Dads, dads, everywhere! Where have all of the dads come from?!
When I started blogging just over two and a half years ago one of the reasons was that there weren’t many dads creating content online. I stopped full-time employment for the first time in my life to become a stay-at-home dad and wanted to know what all the other dads were up to. I went online and found very little. That’s when I thought, well hang about, maybe I can help fill that gap.
Parenting has forever been the mothers domain. Let’s not dick about it just has. Everything parent related has been geared towards mums for as far back as you want to go, so there’s always been content to help mums and forums for them to gain support.
Well I think it’s safe to say the David of today searching online for what all the other dads are doing won’t have the same issue I had, they’re everywhere! Two and a half years ago you couldn’t have a Top 10 Dad Bloggers list because there were only 4 of them! OK I’m exaggerating but you get what I’m saying, now every dad is a #DadBlogger and if they’re not they’re an #InstaDad. It’s safe to say this current generation of dads have embraced parenthood and all those #InstaMoments that come with it.
Personally I think it’s great to see so many dads actively involved in every aspect of their children’s lives. It’s how I believe it should be, if you’re a dad you need to step up and be involved.

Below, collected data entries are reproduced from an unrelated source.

Lemma aggregator_output_shape_witness :
  exists df_agrupado,
    aggregator ejemplo_tres_ventas = Ok df_agrupado
    /\ columns df_agrupado
       = [COLUMNA_VENDEDOR; COLUMNA_UNIDADES; COLUMNA_VENTAS;
          PORCENTAJE_VENTAS]
    /\ all_rows
         (List.length
            (sorted_keys String.compare
               (somes [Some "Luis Perez"; Some "Ana Garcia";
                       Some "Luis Perez"])))
         df_agrupado.
Proof.
  apply (aggregator_output_shape ejemplo_tres_ventas
           [Some "Luis Perez"; Some "Ana Garcia"; Some "Luis Perez"]
           (ColInt [1; 2; 4])
           (ColFloat [50%float; 100.5%float; 49.5%float])).
  repeat split; reflexivity.
Defined.

Lemma Forall_mask_select {A} (P : A -> Prop) (m : list bool) (l : list A) :
  Forall P l -> Forall P (mask_select m l).
Proof.
  intros H; revert m; induction H as [|x l Hx _ IH]; intros [|[] m]; simpl;
    auto.
Qed.

(** ** Reporter *)

Lemma unique_from_Forall (P : scalar -> Prop) (seen l : list scalar) :
  Forall P l -> Forall P (unique_from seen l).
Proof.
  intros H; revert seen; induction H as [|x l Hx _ IH]; intros seen; simpl;
    auto.
  destruct (existsb (same_value x) seen); auto.
Qed.

Lemma join_str_text (sep : string) (l : list scalar) :
  Forall (fun s => is_str s = true) l -> exists s, join_str sep l = Ok s.
Proof.
  induction 1 as [|x l Hx Hl IH]; simpl; eauto.
  destruct x; try discriminate.
  destruct l as [|y l]; eauto.
  destruct IH as (t & Ht). rewrite Ht. simpl. eauto.
Qed.

(** The detail of a seller is computed without a fault on a table whose
    measures can be summed and whose regions are all text; its two
    totals are the conversions of the sums over the rows selected. *)
Lemma entity_detail_ok (df : DataFrame) (sel : scalar)
  (vendedor v u : column) (regs : list (option string)) :
  getcol COLUMNA_VENDEDOR df = Ok vendedor ->
  getcol COLUMNA_VENTAS df = Ok v -> summable v = true ->
  getcol COLUMNA_UNIDADES df = Ok u -> summable u = true ->
  whole_numbers u = true ->
  getcol COLUMNA_REGION df = Ok (ColObject regs) ->
  Forall (fun r => r <> None) regs ->
  exists d sv su,
    entity_detail df sel = Ok d
    /\ df_vendedor d = df_select (series_eq vendedor sel) df
    /\ series_sum (col_select (series_eq vendedor sel) v) = Ok sv
    /\ py_float sv = Ok (kpi_v_ventas d)
    /\ series_sum (col_select (series_eq vendedor sel) u) = Ok su
    /\ py_int su = Ok (kpi_v_unidades d).
Proof.
  intros Hven Hv Hsv Hu Hsu Hwu Hr Hregs.
  set (m := series_eq vendedor sel).
  destruct (series_sum_number _ (summable_col_select m v Hsv))
    as (sv & Hsumv & Hnum).
  destruct (py_float_number sv Hnum) as (kv & Hfloat).
  destruct (series_sum_whole _ (summable_col_select m u Hsu)
              (whole_numbers_col_select m u Hwu)) as (n & Hsumu).
  assert (Hint : py_int (SInt n) = Ok (SInt n)) by reflexivity.
  destruct (join_str_text ", " (unique (col_select m (ColObject regs))))
    as (region & Hjoin).
  { apply unique_from_Forall. simpl. rewrite <- mask_select_map.
    apply Forall_mask_select, Forall_map.
    eapply Forall_impl; [|exact Hregs].
    intros [r|] Hne; [reflexivity|congruence]. }
  destruct (select_columns_ok (columnas_a_mostrar (df_select m df))
                              (df_select m df)) as (t & Ht & _).
  { intros c Hc. unfold columnas_a_mostrar in Hc.
    now apply filter_In in Hc. }
  eexists. exists sv, (SInt n). split.
  - unfold entity_detail. rewrite Hven. cbn [rbind]. fold m.
    rewrite !getcol_df_select, Hv, Hu, Hr. cbn [rbind].
    rewrite Hsumv. cbn [rbind]. rewrite Hfloat. cbn [rbind].
    rewrite Hsumu. cbn [rbind]. rewrite Hint. cbn [rbind].
    rewrite Hjoin. cbn [rbind]. rewrite Ht. reflexivity.
  - simpl. repeat split; auto.
Qed.

(** The cell of a group in a whole-number column of the aggregate is
    the sum of the rows of the group, as [series.sum()] gives it. *)
Lemma group_sums_nth (masks : list (list bool)) (c s : column)
  (i : nat) (m : list bool) :
  whole_numbers c = true ->
  group_sums masks c = Ok s -> nth_error masks i = Some m ->
  exists cell,
    nth_error (cells s) i = Some cell
    /\ series_sum (col_select m c) = Ok cell.
Proof.
  intros Hw Hs Hm. destruct c as [l|l|l]; simpl in Hs; [| |discriminate].
  - destruct masks; [|discriminate]. now destruct i.
  - injection Hs as <-. simpl. rewrite !nth_error_map, Hm. simpl. eauto.
Qed.

Lemma series_eq_name (names : list (option string)) (k : string) :
  series_eq (ColObject names) (SStr k) = map (obj_is k) names.
Proof.
  unfold series_eq. simpl. rewrite map_map. apply map_ext.
  now intros [s|].
Qed.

In the past it’s almost been like parenting was a choice for the men. I’ve written before about how the notion that mums are better than dads came about from my point of view. Far too many men leaving all the work to the mums and in some cases doing one and not being involved at all in their child’s life. It’s much more rare to see a woman give birth and do one leaving the kid with the bloke. I’m not saying it hasn’t/doesn’t happen but I’m sure the numbers would back me up.
The perception of a dad now though is changing massively. We’re not the bread winners, we’re not the weekend parents or secondary option to mums, many of us are smashing parenting every bit as good as the mums. How it should be.
A MASSIVE shout-out to the single parents by the way, you are genuine LEGENDS and deserve huge respect. My view on this is obviously from my personal circumstances where both parents are present.
Social media, Instagram in particular is having a huge impact on the rise of the modern father. It’s providing a worldwide platform for dads to showcase their epic parenting skills and what they bring to the table as parents. The community of dads online has grown at a ridiculous rate over the last couple of years and is continuing to grow by the day.
For all of the benefits of this, I have noticed a similar pattern emerging that I want to hear your thoughts on…
Remember how mums were the first to the dance with the whole blogging thing and it was all cool and mums had a platform, a community and other mums to conquer the world with? Then, do you remember how some mums then started to appear as though they’d figured the whole parenting thing out better than the others, balancing the baby, lipstick and breastfeeding all at once with their pre-pregnancy tummies back only a week after giving birth? Leaving the other mums feeling shit, stressed and wondering how they become an Insta-perfect mum too.
Are dads on a similar inevitable cycle?
Being a dad is cool, being a dad that then blogs and Instagrams is really cool and then being a dad that has an Insta dad army with the perfect work/life balance and photoshopped dad moment images is even cooler, apparently.
Are the dad bloggers and dad Instagrammers of the world walking that same path the mums have been down? Are some of us giving off the wrong impression, are we ‘dadding’ for show, are we creating perfect daddy-child moments for our children or for Instagram?
Is this a contributing factor to the rise in men/dads talking about their mental health? Or can we flip it and say it’s created a more comfortable, accepting environment that has enabled men to talk more openly?
I’m throwing out these questions because I’m massively intrigued to what you think. My personal point of view is that it’s great to see so many dads sharing their parenting experiences with others, creating their own support networks of other dads and generally creating a positive vibe around being a dad.
I’m a dad, I’m also a blogger and share much of my life across social media. As much as I am as real as possible when creating my content, I am aware I mostly want to capture the positives of my journey. I want any man, dad or even woman or mum to know that my inbox along with our David and Donetta inbox is ALWAYS open if anyone wants to talk about anything.
The rise of the dads is a fantastic thing, let’s keep it a great online environment for support and positivity.